By day four, conditions had drastically improved, allowing us more freedom to fish where we wanted. As a result, we began to enjoy some great sport on the Halibut, each angler hooking up to and landing at least one of these iconic hard fighting Norwegian flatties before they left. We also found some lovely new venues during this period, many of which have so much potential for future visits, it’s very exciting.
A stunning Cod caught off the Lofoten shore
At the end of week one, this was the result: Over 20 Cod to just over 11lbs, lots of Coalfish to around 7lb, countless Whiting to nearly 3lbs, a dozen or so Dabs to 1.5lb, four Plaice (two of which were over 4lb) and 8 Halibut to just shy of 16lb. A good result all things considered.
For weeks two and three, it was a very different scenario.
- First and foremost, I was on my own. This gave me the opportunity to explore a bit more freely, visiting marks that my guests in week one may not have been able to. Though please be aware, that the majority of marks we fish are very comfortable and easy to access.

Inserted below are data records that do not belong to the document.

(** C7.  With the client in place, disconnecting closes the transport,
    ends the recorder and interrupts the player, in that order; the event
    log and the transcript are emptied, the marker is cleared and the
    coordinates are the default ones again; the memory of the store is
    what it was. *)
Theorem disconnect_resets_session_keeps_memory (w : World) (c : Client) :
  clientRef w = Some c ->
  let w' := after disconnectConversation w in
  trace w' = trace w ++ [ClientDisconnect; RecorderEnd; PlayerInterrupt]
  /\ transport_connected w' = false
  /\ status (wavRecorderRef w') = ended
  /\ playing (wavStreamPlayerRef w') = None
  /\ realtimeEvents (page w') = []
  /\ items (page w') = []
  /\ marker (page w') = None
  /\ coords (page w') = Some default_coords
  /\ isConnected (page w') = false
  /\ memory w' = memory w.
Proof.
  destruct w as [pg mem cl rec ply tr]; cbn. intros ->.
  unfold after; cbn. rewrite <- !app_assoc. repeat split.
Qed.

Lemma disconnect_resets_session_keeps_memory_witness :
  (exists c, clientRef busy_world = Some c)
  /\ memory busy_world = <["name" := VStr "Alex"]> ∅
  /\ memory (after disconnectConversation busy_world) = <["name" := VStr "Alex"]> ∅
  /\ marker (page (after disconnectConversation busy_world)) = None.
Proof.
  split; [eexists; vm_compute; reflexivity|].
  assert (Hbusy : memory busy_world = <["name" := VStr "Alex"]> ∅)
    by (vm_compute; reflexivity).
  split; [exact Hbusy|].
  assert (Hc : exists c, clientRef busy_world = Some c)
    by (eexists; vm_compute; reflexivity).
  destruct Hc as [c Hc].
  destruct (disconnect_resets_session_keeps_memory busy_world c Hc)
    as (_ & _ & _ & _ & _ & _ & Hmarker & _ & _ & Hmem).
  split; [rewrite Hmem; exact Hbusy | exact Hmarker].
Defined.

- Secondly, the weather for the duration was much better. Although colder, there was very little rain or snow and the wind, with exception to one or two days, remained below 30mph.
- Lastly and quite importantly, the venues I fished during this period, were predominantly new ones. As much as I’d have loved to re-visit the marks I fished back in March, the hones were on finding new venues, so I stuck strictly to the plan, knowing full well it could backfire on me.
12 Days Shore Fishing
So how did I get on? Well, there’s only one way I can describe that last 12 days…….. incredible!
The deep-water marks, those typically of over 35m, consistently produced a very good stamp of Cod, with the average fish being between six and eight pounds. However, on almost every session, I had at least one fish of 10lbs or larger, the best going a very credible 22.5, a nice fish for anywhere in Norway.
Aside from the Cod, the deep marks also produced good numbers of hard fighting Coalfish to 10.3, a handful of Pollock to 11.9, five Haddock to around 5lb and half a dozen Ling to 8lb, some of which provided great sport on spinning tackle.
Ross proudly posing with a hard fighting Coalfish
In the shallower water of 8-25m, I experienced Halibut fishing like I never have before. Averaging 3-5 fish per session, at times I could barely keep a rod in the water. In just the last 12 days alone, I managed to land 15 of these awesome fish, eight of which weighed in excess of 10lb and four of which went 20lb+. The best of the bunch was a cracking fish of 47.11 and it used every ounce of its weight in a thrilling fight.
Surprisingly, whilst only fishing larger baits on 9/0 hooks in these areas, I also picked up a handful of nice Cod, Dabs, Coalfish and two more cracking Plaice, the best of which went 4lb 3oz. I’d very much like to give these marks a proper go with smaller baits next year to see what turns up. I think the results could be epic.
In summary, it was a fantastic three weeks of fishing, which started slow due to the weather but got better and better as time went on. Hopefully, in 2020 and 2021, I’ll get to welcome many of you to Nappstraumen, so you can appreciate just how special this place is for yourself.